When you think of web development, you might not consider user control systems or session lengths. However, these are important web development considerations when you are looking at web authentication, session management and access control.
What is a web session? A web session is a sequence of network HTTP request and response transactions that are associated to the same user. Web applications generally require the retention of information or status about users for the duration of multiple requests.

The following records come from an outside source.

(* ===== verification/SortN.v ===== *)
(** * CFSortFunctions.c: the concurrent sort

    Each section is sorted on its own; then neighbouring sections are merged in
    alternating even and odd phases, each merge leaving the smaller values in the left
    section and the larger ones in the right one.  As many phases as there are sections
    sort the array. *)

From stdpp Require Import base list numbers option sorting.
From Stdlib Require Import ZArith Lia.
From S2P Require Import Prelude Sort.
Import Sort.

Module SortN.

Section Merging.

Context (cmp : Z -> Z -> Z) `{C : Comparator cmp}.

Abbreviation le := (le cmp).
Abbreviation same_classes := (same_classes cmp).

(** Merging from the right. *)
Lemma merge_snoc (l1 l2 : list Z) (a b : Z) :
  StronglySorted le (l1 ++ [a]) -> StronglySorted le (l2 ++ [b]) ->
  list_merge le (l1 ++ [a]) (l2 ++ [b]) =
    if decide (le a b) then list_merge le (l1 ++ [a]) l2 ++ [b] else list_merge le l1 (l2 ++ [b]) ++ [a].
Proof.
  intros S1 S2. pose proof (StronglySorted_app_1_l _ _ _ S1). pose proof (StronglySorted_app_1_l _ _ _ S2).
  assert (M1 : forall x, x ∈ l1 -> le x a) by (intros x Hx; apply (StronglySorted_app_1_elem_of le l1 [a] x a); [done|done|left]).
  assert (M2 : forall x, x ∈ l2 -> le x b) by (intros x Hx; apply (StronglySorted_app_1_elem_of le l2 [b] x b); [done|done|left]).
  destruct (decide (le a b)) as [L|L]; apply (sorted_classes_unique cmp); try by apply merge_sorted.
  - apply StronglySorted_app_2; [|by apply merge_sorted|repeat constructor]. intros x y Hx ->%list_elem_of_singleton.
    rewrite merge_Permutation in Hx. apply elem_of_app in Hx as [Hx|Hx]; [|by apply M2].
    apply elem_of_app in Hx as [Hx| ->%list_elem_of_singleton]; [|done]. transitivity a; [by apply M1|done].
  - apply (same_classes_trans _ _ ((l1 ++ [a]) ++ l2 ++ [b])); [by apply same_classes_sym, merge_stable|].
    rewrite app_assoc. apply same_classes_app; [|done]. by apply merge_stable.
  - apply StronglySorted_app_2; [|by apply merge_sorted|repeat constructor]. intros x y Hx ->%list_elem_of_singleton.
    assert (le b a) by (apply (not_le cmp); unfold Sort.le in L; lia).
    rewrite merge_Permutation in Hx. apply elem_of_app in Hx as [Hx|Hx]; [by apply M1|].
    apply elem_of_app in Hx as [Hx| ->%list_elem_of_singleton]; [|done]. transitivity b; [by apply M2|done].
  - apply (same_classes_trans _ _ ((l1 ++ [a]) ++ l2 ++ [b])); [by apply same_classes_sym, merge_stable|].
    apply (same_classes_trans _ _ ((l1 ++ l2 ++ [b]) ++ [a])).
    + intros x. rewrite !filter_app, <-!app_assoc. f_equal. destruct (decide (eqv cmp x a)) as [E|E].
      * rewrite filter_no_match with (l := l2); [rewrite filter_no_match with (l := [b]); [by rewrite !app_nil_r|]|].
        -- intros y ->%list_elem_of_singleton Ey. apply L. transitivity x; [apply E|apply Ey].
        -- intros y Hy Ey. apply L. transitivity y; [|by apply M2]. transitivity x; [apply E|apply Ey].
      * by rewrite (filter_cons_False _ a), filter_nil, !app_nil_r by done.
    + apply same_classes_app; [|done]. by apply merge_stable.
Qed.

As a result, sessions are used to provide the ability to establish variables. Variables are often used to establish access rights and localization settings that apply to each interaction a user has with a web application for the duration of a given session. Sessions are useful in applying security access controls, authorizing access to private user data and increasing the usability of applications.
Applications typically have session capabilities pre and post authentication. So what’s the right session length? Security is often a concern with applications post authentication. Therefore, configuring session idle timeout is important. The right session length for an idle timeout can be configured to anything. However, the timeout period is 30 minutes by default. This is a good rule of thumb.
Applications with a higher security risk should have a smaller timeout period. You can configure the session length between 5 and 90 minutes depending on the level of security you desire. For the most secure applications, you might want to use a 5 minute session timeout. Just keep in mind that short timeout periods can be a real hassle for users, so use your judgement to find the right balance.
Your web development professional will be able to help you further determine what the right session length is for your web application. Every application is different, but a seasoned web developer will be able to provide informed recommendations to make your user control systems user-friendly and secure.